Eylemler, protestolar hızla boyut değiştiriyor. Cumartesi akşamı İstanbul’a gitmem gerekiyordu. Yolu eylemciler kapatmışlar. Dörtlüler yakılıyor, kornalar çalınıyor. Az daha otobüsü kaçıracaktım. Ara yollardan saparak zor yetiştim.
İstanbul dönüşü gece saat 24.00’te yollar yine kapatılmıştı. Kapatanların çoğunluğu da sırtlarında okul çantası ile gelen lise talebeleri. Türk bayrağını göstererek eylem yapıyorlar. Bu millete karşı bayrağı araç olarak kullanmak bana göre büyük bir hakarettir.
Başbakana “diktatör” diyorlar. Başbakandan bu güne kadar şahsıma karşı hiçbir diktatörlük görmedim ama eylemciler bize zorla dörtlü yaktırdılar, korna çaldırdılar. Yoksa yolu açmayacakları tehdidini savurdular. Bire bir bize diktatörlük yaptılar. Küfür ve hakaretler de cabası.

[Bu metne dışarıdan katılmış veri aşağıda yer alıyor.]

(* ===== verification/NetProxySpec.v ===== *)
(** * The specification of a network proxy

    [core/src/config/network_proxy_spec.rs]: how the configuration of a user and the managed
    requirements ([config/src/config_requirements.rs]) become the configuration and the
    constraints of a proxy, how rules of the execution policy are added to it, and how a proxy is
    started, reloaded and given another configuration.  The addresses that the proxy listens on
    and the hooks of intercepted requests are not part of the configuration that is modelled. *)

From S2P Require Import Prelude RustStr MachineInt ExecPolicy SandboxPolicy ContextFragments NetIp NetPolicy.
Open Scope N_scope.

(** ** [config_requirements.rs] *)

(** A [BTreeMap] of domains or sockets: [true] is to allow. *)
Definition PermissionsToml : Type := list (str * bool).

Record NetworkConstraints := mkRequirements {
  req_enabled : option bool;
  req_allow_upstream_proxy : option bool;
  req_dangerously_allow_non_loopback_proxy : option bool;
  req_dangerously_allow_all_unix_sockets : option bool;
  req_domains : option PermissionsToml;
  req_managed_allowed_domains_only : option bool;
  req_unix_sockets : option PermissionsToml;
  req_allow_local_binding : option bool
}.

(** [NetworkDomainPermissionsToml::allowed_domains] and [denied_domains]. *)
Definition toml_entries (allow : bool) (l : PermissionsToml) : list str :=
  map fst (List.filter (fun e => Bool.eqb (snd e) allow) l).
Definition toml_allowed_domains (l : PermissionsToml) : option (list str) :=
  match toml_entries true l with [] => None | ds => Some ds end.
Definition toml_denied_domains (l : PermissionsToml) : option (list str) :=
  match toml_entries false l with [] => None | ds => Some ds end.

(** ** Setters of [config.rs] *)

(** [BTreeMap::insert]. *)
Fixpoint btree_insert {V} (key : str) (v : V) (l : list (str * V)) : list (str * V) :=
  match l with
  | [] => [(key, v)]
  | (key', v') :: l' =>
      if seqb key key' then (key, v) :: l'
      else if str_leb key key' then (key, v) :: l
      else (key', v') :: btree_insert key v l'
  end.

Definition set_unix_sockets (u : option (list (str * bool))) (c : NetworkProxyConfig) : NetworkProxyConfig :=
  mkConfig (enabled c) (allow_upstream_proxy c) (dangerously_allow_non_loopback_proxy c)
    (dangerously_allow_all_unix_sockets c) (mode c) (domains c) u (allow_local_binding c) (mitm c) (credential_broker c).

(** [set_allow_unix_sockets]. *)
Definition set_allow_unix_sockets (paths : list str) (c : NetworkProxyConfig) : NetworkProxyConfig :=
  let entries := List.filter (fun e => negb (snd e)) (default [] (unix_sockets c)) in
  let entries := foldl (fun entries path => btree_insert path true entries) entries paths in
  set_unix_sockets (match entries with [] => None | _ => Some entries end) c.

(** ** [NetworkProxySpec] *)

Record NetworkProxySpec := mkSpec {
  base_config : NetworkProxyConfig;
  requirements : option NetworkConstraints;
  spec_config : NetworkProxyConfig;
  spec_constraints : NetworkProxyConstraints;
  hard_deny_allowlist_misses : bool
}.

Definition no_constraints : NetworkProxyConstraints := mkConstraints None None None None None None None None None None None.

Definition managed_allowed_domains_only (r : NetworkConstraints) : bool := default false (req_managed_allowed_domains_only r).
Definition managed_sandbox_active (p : PermissionProfile) : bool := match p with Managed _ _ => true | _ => false end.

Definition merge_domain_lists (managed user_entries : list str) : list str :=
  foldl (fun managed e => if existsb (fun m => eq_ignore_ascii_case m e) managed then managed else managed ++ [e])
    managed user_entries.

(** One requirement: the setting, and the bound that the constraints get. *)
Definition require {A} (required : option A) (current : A) : A * option A :=
  match required with Some a => (a, Some a) | None => (current, None) end.

(** A managed list of domains, in place of the entries of the user or before them. *)
Definition require_domains (managed : option (list str)) (expansion : bool) (permission : NetworkDomainPermission)
    (c : NetworkProxyConfig) : NetworkProxyConfig :=
  match managed with
  | Some managed =>
      set_domain_entries
        (if expansion then merge_domain_lists managed (default [] (domain_entries permission c)) else managed) permission c
  | None => c
  end.

Definition apply_requirements (c : NetworkProxyConfig) (r : NetworkConstraints) (profile : PermissionProfile)
    (hard_deny_allowlist_misses : bool) : NetworkProxyConfig * NetworkProxyConstraints :=
  let allowlist_expansion := managed_sandbox_active profile && negb hard_deny_allowlist_misses in
  let denylist_expansion := managed_sandbox_active profile in
  let '(is_enabled, k_enabled) := require (req_enabled r) (enabled c) in
  let '(upstream, k_upstream) := require (req_allow_upstream_proxy r) (allow_upstream_proxy c) in
  let '(non_loopback, k_non_loopback) :=
    require (req_dangerously_allow_non_loopback_proxy r) (dangerously_allow_non_loopback_proxy c) in
  let '(all_sockets, k_all_sockets) :=
    require (req_dangerously_allow_all_unix_sockets r) (dangerously_allow_all_unix_sockets c) in
  let '(local_binding, k_local_binding) := require (req_allow_local_binding r) (allow_local_binding c) in
  let c := mkConfig is_enabled upstream non_loopback all_sockets (mode c) (domains c) (unix_sockets c) local_binding (mitm c)
             (credential_broker c) in
  let managed_allowed :=
    if hard_deny_allowlist_misses then Some (default [] (l ← req_domains r; toml_allowed_domains l))
    else l ← req_domains r; toml_allowed_domains l in
  let c := require_domains managed_allowed allowlist_expansion PermAllow c in
  let managed_denied := l ← req_domains r; toml_denied_domains l in
  let c := require_domains managed_denied denylist_expansion PermDeny c in
  let managed_sockets := toml_entries true <$> req_unix_sockets r in
  let c := match managed_sockets with Some paths => set_allow_unix_sockets paths c | None => c end in
  (c, mkConstraints k_enabled None k_upstream k_non_loopback k_all_sockets
        managed_allowed ((fun _ => allowlist_expansion) <$> managed_allowed)
        managed_denied ((fun _ => denylist_expansion) <$> managed_denied) managed_sockets k_local_binding).

(** What the requirements, if any, make of a configuration. *)
Definition required_policy (c : NetworkProxyConfig) (r : option NetworkConstraints) (profile : PermissionProfile) :
    NetworkProxyConfig * NetworkProxyConstraints :=
  match r with
  | Some r => apply_requirements c r profile (managed_allowed_domains_only r)
  | None => (c, no_constraints)
  end.

(** [upsert_network_domains]: each host once. *)
Fixpoint upsert_network_domains (seen hosts : list str) (permission : NetworkDomainPermission) (c : NetworkProxyConfig) :
    NetworkProxyConfig :=
  match hosts with
  | [] => c
  | h :: hosts =>
      if existsb (seqb h) seen then upsert_network_domains seen hosts permission c
      else upsert_network_domains (h :: seen) hosts permission (upsert_domain_permission h permission normalize_host c)
  end.

Definition apply_exec_policy_network_rules (policy : Policy) (c : NetworkProxyConfig) : NetworkProxyConfig :=
  let '(allowed, denied) := compiled_network_domains policy in
  upsert_network_domains [] denied PermDeny (upsert_network_domains [] allowed PermAllow c).

(** [ConfigReloader]: the reloaders there are. *)
Inductive Reloader :=
| StaticConfigReloader
| StaticNetworkProxyReloader (state : ConfigState).

Definition maybe_reload (r : Reloader) : option ConfigState :=
  match r with StaticConfigReloader | StaticNetworkProxyReloader _ => None end.

Definition reload_now (r : Reloader) : option ConfigState :=
  match r with StaticConfigReloader => None | StaticNetworkProxyReloader state => Some state end.

Section spec.
Context (url_host : str → option str) (mitm_hooks_valid mitm_builds : bool → bool) (glob_builds : str → bool).

Definition from_config_and_constraints (c : NetworkProxyConfig) (r : option NetworkConstraints) (profile : PermissionProfile) :
    result NetworkProxySpec ConstraintField :=
  let '(cfg, constraints) := required_policy c r profile in
  let? _ := validate_policy_against_constraints url_host mitm_hooks_valid cfg constraints in
  Ok (mkSpec c r cfg constraints (match r with Some r => managed_allowed_domains_only r | None => false end)).

Definition recompute_for_permission_profile (spec : NetworkProxySpec) (profile : PermissionProfile) :
    result NetworkProxySpec ConstraintField :=
  from_config_and_constraints (base_config spec) (requirements spec) profile.

Definition with_exec_policy_network_rules (spec : NetworkProxySpec) (policy : Policy) : result NetworkProxySpec ConstraintField :=
  let cfg := apply_exec_policy_network_rules policy (spec_config spec) in
  let? _ := validate_policy_against_constraints url_host mitm_hooks_valid cfg (spec_constraints spec) in
  Ok (mkSpec (base_config spec) (requirements spec) cfg (spec_constraints spec) (hard_deny_allowlist_misses spec)).

Definition build_config_state_for_spec (spec : NetworkProxySpec) : option ConfigState :=
  build_config_state mitm_builds glob_builds (spec_config spec) (spec_constraints spec).

Definition build_state_with_audit_metadata (spec : NetworkProxySpec) : option (ConfigState * Reloader) :=
  state ← build_config_state_for_spec spec; Some (state, StaticNetworkProxyReloader state).

(** [NetworkProxy::replace_config_state] of [proxy.rs], before the state is written: some settings
    of a running proxy stay as they are. *)
Definition replace_permitted (new_state st : ConfigState) : bool := Bool.eqb (enabled (config new_state)) (enabled (config st)).
End spec.
Lemma proxy_step_ok r broker p q : proxy_step r broker p q → proxy_ok r p → proxy_ok r q.
Proof.
  intros [st l ps m k H|st st' l ps qs m k H|st l ps host target u H|st st' l ps qs u H|st l ps new new' Hl H|st l ps qs new
         |st st' l ps new Hl H|st l ps spec new Hs Hb H|st st' l ps qs new H|st l ps qs x|st l ps e|st l ps] (Hst & Hre & Hps);
    cbn [proxy_state proxy_reloader pending] in *.
  all: try (apply Forall_app in Hps as [Hps [Hp Hqs]%Forall_cons]).
  all: try by split_and!; [| |apply Forall_app].
  - apply rbind_ok in H as ([] & Hv & [= <-]). split_and!; [done..|]. constructor; [|done]. exact (validate_mode_ok _ _ Hv).
  - unfold set_network_mode_write in H. case_decide as Hk; [|done]. injection H as <-. subst k. split_and!; [|done|by apply Forall_app].
    destruct Hst as [[Hc Hv] Hm]. split; [split; [exact Hc|]|done]. by apply validate_mode.
  - split_and!; [done..|]. constructor; [|done]. by eapply update_read_ok.
  - split_and!; [|done|by apply Forall_app]. destruct u as [|prev k new]; cbn in H; [by injection H as <-|].
    case_decide; [|done]. injection H as <-. exact Hp.
  - by destruct l.
  - unfold force_reload in H. case_bool_decide; [|done]. injection H as <-. split_and!; [|done..]. by apply replaced_ok, Hre.
  - split_and!; [done..|]. constructor; [|done]. by eapply build_for_spec_ok.
  - unfold replace_config_state in H. case_bool_decide; [|done]. injection H as <-. split_and!; [|done|by apply Forall_app].
    by apply replaced_ok.
  - by split_and!.
  - by split_and!.
Qed.

(** *** What the constraints of requirements say *)

Lemma validate_local_binding c k : validate c k = Ok tt → max_allow_local_binding k = Some false → allow_local_binding c = false.
Proof.
  unfold validate_policy_against_constraints. intros H E.
  repeat match goal with H : rbind _ _ = Ok _ |- _ => apply rbind_ok in H as (?u & ?E & H) end.
  match goal with E : check FLocalBinding _ = Ok _ |- _ => apply check_Ok in E end. rewrite E in *.
  by destruct (allow_local_binding c).
Qed.
(* ===== verification/NetworkApprovalFacts.v ===== *)
(** * What the approval of network access guarantees

    A rely-guarantee logic for the handlers of [NetworkApproval], and with it: access is
    only given on an approval for the same host, there is one prompt at a time for a host,
    and no request waits forever. *)

From S2P Require Import Prelude RustStr NetPolicy SandboxPolicy ExecApproval ToolTypes NetworkApproval.

#[local] Arguments lit _ : simpl never.
#[local] Open Scope nat_scope.
#[local] Open Scope prog_scope.

(** ** Approvals *)

Definition review_allows (d : ReviewDecision) : bool :=
  match d with
  | Approved | ApprovedExecpolicyAmendment _ | ApprovedForSession => true
  | AmendNetworkPolicy amendment => match amended_action amendment with ActionAllow => true | ActionDeny => false end
  | Denied _ | TimedOut | ReviewAborted => false
  end.

(** An answer approves a key. *)
Definition approves (key : HostApprovalKey) (a : Answered) : Prop :=
  match a with
  | answered _ q x =>
      match q in Question X return X → Prop with
      | RunPermissionRequestHooks k _ _ _ => fun x => k = key ∧ x = Some HookAllow
      | ReviewApprovalRequest k _ _ _ _ _ _ _ | RequestCommandApproval k _ _ _ _ _ _ =>
          fun d => k = key ∧ review_allows d = true
      | _ => fun _ => False
      end x
  | hosts_copied _ => False
  end.

(** An answer in [l] approves the key. *)
Definition answered_in (key : HostApprovalKey) (l : list Answered) : Prop := ∃ a, a ∈ l ∧ approves key a.

(** The key was among hosts that were copied from a parent session. *)
Definition copied_in (key : HostApprovalKey) (l : list Answered) : Prop := ∃ hosts, hosts_copied hosts ∈ l ∧ key ∈ hosts.

Definition approved_in (key : HostApprovalKey) (l : list Answered) : Prop := answered_in key l ∨ copied_in key l.

Lemma answered_in_subset key l l' : (∀ x, x ∈ l → x ∈ l') → answered_in key l → answered_in key l'.
Proof. intros Hl (a & Ha & H). exists a. auto. Qed.

Lemma copied_in_subset key l l' : (∀ x, x ∈ l → x ∈ l') → copied_in key l → copied_in key l'.
Proof. intros Hl (a & Ha & H). exists a. auto. Qed.
(* ===== verification/RolloutReplay.v ===== *)
(** * Resuming a thread from its rollout

    [codex-rs/core/src/session/rollout_reconstruction.rs]: the rollout file of a thread is the
    list of what happened in it, and [reconstruct_history_from_rollout] rebuilds the state of
    the session from it when the thread is resumed, forked or rolled back.  The list is scanned
    from its end, turn by turn, until the newest surviving checkpoint of the history and the
    settings of the last turn are known; the history is then replayed forward from there. *)

From S2P Require Import Prelude RustStr MachineInt ResponseModel Truncate ContextFragments Compact WorldState History.
Open Scope N_scope.

(** ** What a rollout records *)

Record CompactedItem := mkCompactedItem {
  summary_message : str;
  replacement_history : option (list ResponseItem);
  window_number : option N;
  first_window_id : option str;
  previous_window_id : option str;
  window_id : option str
}.

Record InterAgentCommunication := mkCommunication {
  communication_id : option str;
  author : str;
  recipient : str;
  communication_content : str;
  communication_encrypted_content : option str;
  communication_metadata : option InternalChatMessageMetadataPassthrough;
  trigger_turn : bool
}.

Definition to_model_input_item (c : InterAgentCommunication) : ResponseItem :=
  let content :=
    match communication_encrypted_content c with
    | Some encrypted_content =>
        let message_type := if trigger_turn c then lit "NEW_TASK" else lit "MESSAGE" in
        [AgentInputText (lit "Message Type: " ++ message_type ++ [nl] ++ lit "Task name: " ++ recipient c ++ [nl] ++
                         lit "Sender: " ++ author c ++ [nl] ++ lit "Payload:" ++ [nl]);
         AgentEncryptedContent encrypted_content]
    | None => [AgentInputText (communication_content c)]
    end in
  AgentMessage (communication_id c) (author c) (recipient c) content (communication_metadata c).

(** The events that reconstruction passes over: those the persistence policy names, and the
    transient ones together. *)
Inductive PassedOverEvent :=
| ItemCompleted (plan_or_sleep : bool)
| TokenCount | ThreadGoalUpdated | ThreadSettingsApplied
| AgentMessageEvent | AgentReasoning | AgentReasoningRawContent | EnteredReviewMode | ExitedReviewMode
| PatchApplyEnd | ContextCompacted | McpToolCallEnd | WebSearchEnd | ImageGenerationEnd | SubAgentActivity
| TransientEvent.

Inductive EventMsg :=
| ThreadRolledBack (num_turns : N)
| TurnComplete (turn_id : str)
| TurnAborted (turn_id : option str)
| UserMessageEvent
| TurnStarted (turn_id : str)
| OtherEvent (event : PassedOverEvent).

Record PreviousTurnSettings := mkSettings {
  settings_model : str;
  settings_comp_hash : option str;
  settings_realtime_active : option bool
}.

Section replay.
Context (debug_assertions : bool) (hook_run_id_of_xml : str → option str) (is_agent_json : str → bool).
Context (estimate_audio_token_count : str → N).
(** The [uuid] crate. *)
Context {Uuid : Type} (uuid_parse_str : str → option Uuid) (get_version_num : Uuid → N).
(** The settings of a turn that are only handed on. *)
Context {OtherSettings : Type}.

Record TurnContextItem := mkTurnContext {
  context_turn_id : option str;
  context_model : str;
  context_comp_hash : option str;
  context_realtime_active : option bool;
  context_other : OtherSettings
}.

Biri bir yerlerde yanlış yapıyor, hata yapıyor, intikamı halktan yani bizden alınıyor. Otobüsler yakıldı, kaldırımlar söküldü, esnafın dükkânları yağmalandı. Hem de bu halka hakaret yapıldı diye yapıldı. “Halk nasıl olsa hakareti yedi, üstelik bir de buna alıştı, bir de biz vuralım” sakat anlayışı ile resmen halka eylemciler tarafından zulüm yapıldı. Halkın hakkını korumak için halkı ezme hangi anlayışın eseridir? Böyle bir hak ve adalet anlayışı olabilir mi?
Suçu kim işlemişse cezası da ona verilmeli değil miydi? Esnafın ve vatandaşın ne günahı var? Zararları kim karşılayacak?
Eylemlere katılan bir genç “Biz bir arabayı parçalamaya çalışırken arkadan bir başka araç geldi ve arkadaşımı ezdi. Arkadaşımı ezmeye hakkı var mı?” diye sordu. Ben de “Peki senin başkasının arabasını parçalamaya hakkın var mı?” dedim tabi ses yok.
“Polisin arasından sızıp gelen bir sivil araçtan ‘Hastam var’ denildi yol verdik. Biraz ilerde dükkânlara zarar verip geri döndü. Polis bunu nasıl yapar?” dedi. Ben de “Böyle bir şey yapan polis bir daha geri dönmez. Belli ki polise suç yıkmak isteyen birileri var. Tıpkı sizi oyuna getirdikleri gibi, onları da oyuna getirmek istiyor olmadıklarını nereden biliyorsun? dedim. Hak verdi. “Olabilir” dedi.
Görülüyor ki, galeyana getirilen gençler ve taraftarlık hastalığı ile malül olanlar sağlıklı düşünemiyorlar. Haksızlığı hak biliyorlar, suçlunun peşine düşeceği yerde, intikamını masum halktan almaya kalkışıyorlar, zulme sebebiyet veriyorlar.
İzmir Ege Üniversitesinde ortalık karışık olduğu için Rektörlüğe sınav erteleme talebinde bulunan öğrencilerin arasına bir grup Atatürkçü Düşünceciler karışıp eylem yapmak ve ortalığı karıştırmak istemişler. Öğrenciler durumun farkına varıp dağılmışlar ve onların oyunlarını bir güzel bozmuşlar.
Böyle şuurlu davranışlara çok ihtiyacımız var. Su bulanınca çok eller karışır ve karıştırır. Buna fırsat vermemek lazım. Aklı başında olanların, özellikle de hükümetin sağduyulu davranması ve biraz alttan alması lazım. Kirli ellerin işe karışmasına müsaade etmemesi lazım. Hareket masumane başlayabilir ama böyle de çığırından çıkartılabilir.
Halkı ve gençleri sükûnete davet eden yapıcı ve yatıştırıcı açıklamaların çok vakit kaybedilmeden bir an önce yapılması elzem hale gelmiştir.